24. March 2019

The new Trade Secret Law (Geschäftsgeheimnisgesetz)

Mainz, March 24, 2019 – Last Thursday, March 21, 2019, the Bundestag adopted the draft of a Trade Secret Law (GeschGehG) introduced by the Federal Government.

This implements the relevant Directive (EU) 2016/943 (“Know-how Directive”) and establishes its own basic law, which aims to provide appropriate protection against unlawful acquisition, misuse and disclosure of trade secrets.

Impact on business

Above all, in practice, the law will make preventive protection of trade secrets and its documentation more important. Only when these preventive measures can be proven in court, the appropriate protective mechanisms of the law apply. The measures include, for example

  • Non-disclosure agreements (which may need to be adapted in view of the new law)
  • Protective measures such as access and IT security,
  • Regulation of access rights,
  • Information classification (e.g., marking documents as “secret”).
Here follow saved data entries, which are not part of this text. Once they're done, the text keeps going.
(** * SQLAgent: a shallow embedding of the agent loop and the SQL executor

    Sources embedded here:
    - [src/sql_paraser.py]: [clean_sql], [list_tables], [run_sql];
    - [src/sql_agent.py]: [SQLAgent.get_schema_context],
      [SQLAgent.get_completion], [SQLAgent.process_message];
    - [src/app.py]: [respond].

    What lies outside the repository is taken as a parameter: the completion
    provider (an oracle answering each call), the sqlite3 engine (a state
    transformer over an abstract database state), and the [json] library
    functions [json.loads] / [json.dumps].  Python text is modelled by
    [string], the sequence of bytes of its UTF-8 encoding.  What the sources
    print on the console is left out. *)

From Stdlib Require Import String Ascii List Bool Arith ZArith Lia.
From Stdlib Require Import SpecFloat DecimalString Sorted.
Import ListNotations.
Open Scope string_scope.

Set Implicit Arguments.
Set Warnings "-register-all,-automation".

(** ** Python text primitives *)

Module PyStr.

Definition nl : string := String (ascii_of_nat 10) EmptyString.
Definition dquote : string := String (ascii_of_nat 34) EmptyString.

Definition quoted (text : string) : string := dquote ++ text ++ dquote.

(** The text of the bytes given. *)
Definition utf8 (bytes : list nat) : string :=
  fold_right (fun n s => String (ascii_of_nat n) s) EmptyString bytes.

(** The characters [str.isspace] holds of, each in its UTF-8 encoding:
    U+0009 to U+000D, U+001C to U+0020, U+0085, U+00A0, U+1680, U+2000 to
    U+200A, U+2028, U+2029, U+202F, U+205F and U+3000. *)
Definition whitespace : list string :=
  map utf8
      [ [9]; [10]; [11]; [12]; [13]; [28]; [29]; [30]; [31]; [32];
        [194; 133]; [194; 160]; [225; 154; 128];
        [226; 128; 128]; [226; 128; 129]; [226; 128; 130]; [226; 128; 131];
        [226; 128; 132]; [226; 128; 133]; [226; 128; 134]; [226; 128; 135];
        [226; 128; 136]; [226; 128; 137]; [226; 128; 138];
        [226; 128; 168]; [226; 128; 169]; [226; 128; 175];
        [226; 129; 159]; [227; 128; 128] ].

(** The number of bytes of the white-space character [s] starts with, [0]
    when it starts with none. *)
Definition space_len (s : string) : nat :=
  match find (fun w => prefix w s) whitespace with
  | Some w => String.length w
  | None => 0
  end.

Definition is_upper (c : ascii) : bool :=
  let n := nat_of_ascii c in (65 <=? n)%nat && (n <=? 90)%nat.

Definition lower_char (c : ascii) : ascii :=
  if is_upper c then ascii_of_nat (nat_of_ascii c + 32) else c.

(** [s.lower()]; letters outside ASCII are left alone, which does not
    change any comparison against the ASCII literals the sources use. *)
Fixpoint lower (s : string) : string :=
  match s with
  | EmptyString => EmptyString
  | String c s' => String (lower_char c) (lower s')
  end.

(** [needle in s] *)
Fixpoint contains (needle s : string) : bool :=
  if prefix needle s then true
  else match s with
       | EmptyString => false
       | String _ s' => contains needle s'
       end.

(** Drops leading white space; [pending] counts the bytes left of a
    white-space character under way. *)
Fixpoint drop_space (pending : nat) (s : string) {struct s} : string :=
  match s with
  | EmptyString => EmptyString
  | String _ s' =>
      match pending with
      | S p => drop_space p s'
      | O => match space_len s with
             | S p => drop_space p s'
             | O => s
             end
      end
  end.

(** [s.lstrip()] *)
Definition lstrip (s : string) : string := drop_space 0 s.

(** [s.rstrip()]: a byte is kept when something that is not white space
    comes with it or after it. *)
Fixpoint rstrip (s : string) : string :=
  match s with
  | EmptyString => EmptyString
  | String c s' =>
      match lstrip s with
      | EmptyString => EmptyString
      | _ => String c (rstrip s')
      end
  end.

(** [s.strip()] *)
Definition strip (s : string) : string := rstrip (lstrip s).

(** The bytes up to the first white-space character. *)
Fixpoint take_word (s : string) : string :=
  match s with
  | EmptyString => EmptyString
  | String c s' =>
      match space_len s with
      | O => String c (take_word s')
      | S _ => EmptyString
      end
  end.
The future jurisprudence of the law will have to be closely observed.

Essential content of the law

Section 1 provides for general rules, such as a definition of trade secrets in § 2 (1). It is essential that, according to the legal definition, a trade secret exists only if the appropriate information “is subject to appropriate confidentiality measures by its lawful Owner”. Which measures are appropriate within the meaning of the law will have to be assessed on a case-by-case basis. The relevant measures are actual security measures, for example in the area of ​​building and IT security, but also legal provisions such as confidentiality agreements with employees and partners. The measures taken are relevant to the question of whether a trade secret exists and how far this secret may be protected by the courts.

It should be noted that among the “permitted acts” defined in § 3, among other things, also the so-called “reverse engineering” included and thus expressly permitted by law, as long as it is not excluded by contract.

Furthermore, the law defines prohibitions for the protection of business secrets, which, if disregarded, constitute an unlawful acquisition or unlawful use or disclosure of a trade secret (§ 4). § 5 then again contains justifications for the protection of employees, “whistleblowers” and the general freedom of expression and information, in the presence of which a violation of § 4 may be justified in individual cases.

Section 2 contains the claims of the owner of a trade secret against the infringer in the case of unlawful acquisition, use or disclosure. These include claims for removal and omission (§ 6), destruction, surrender and recall (§ 7), information (§ 8) and compensation for negligent or intentional infringement (§ 10).

Section 3 sets out rules on the legal procedure for breach of trade secrets. Here, above all, the regulations on secrecy in judicial proceedings in §§ 16 to 20 should be mentioned. Upon request, certain information is classified as a trade secret within the court proceedings and the court may impose confidentiality obligations on the parties. It should be noted, inter alia, that a party that wishes to invoke secrecy, in addition to the ordinary complete written pleading, also has to submit another version of the pleading, which is reduced by the information requiring secrecy.

Section 4 contains the criminal provisions previously regulated in §§ 17 to 19 UWG for the protection of trade secrets.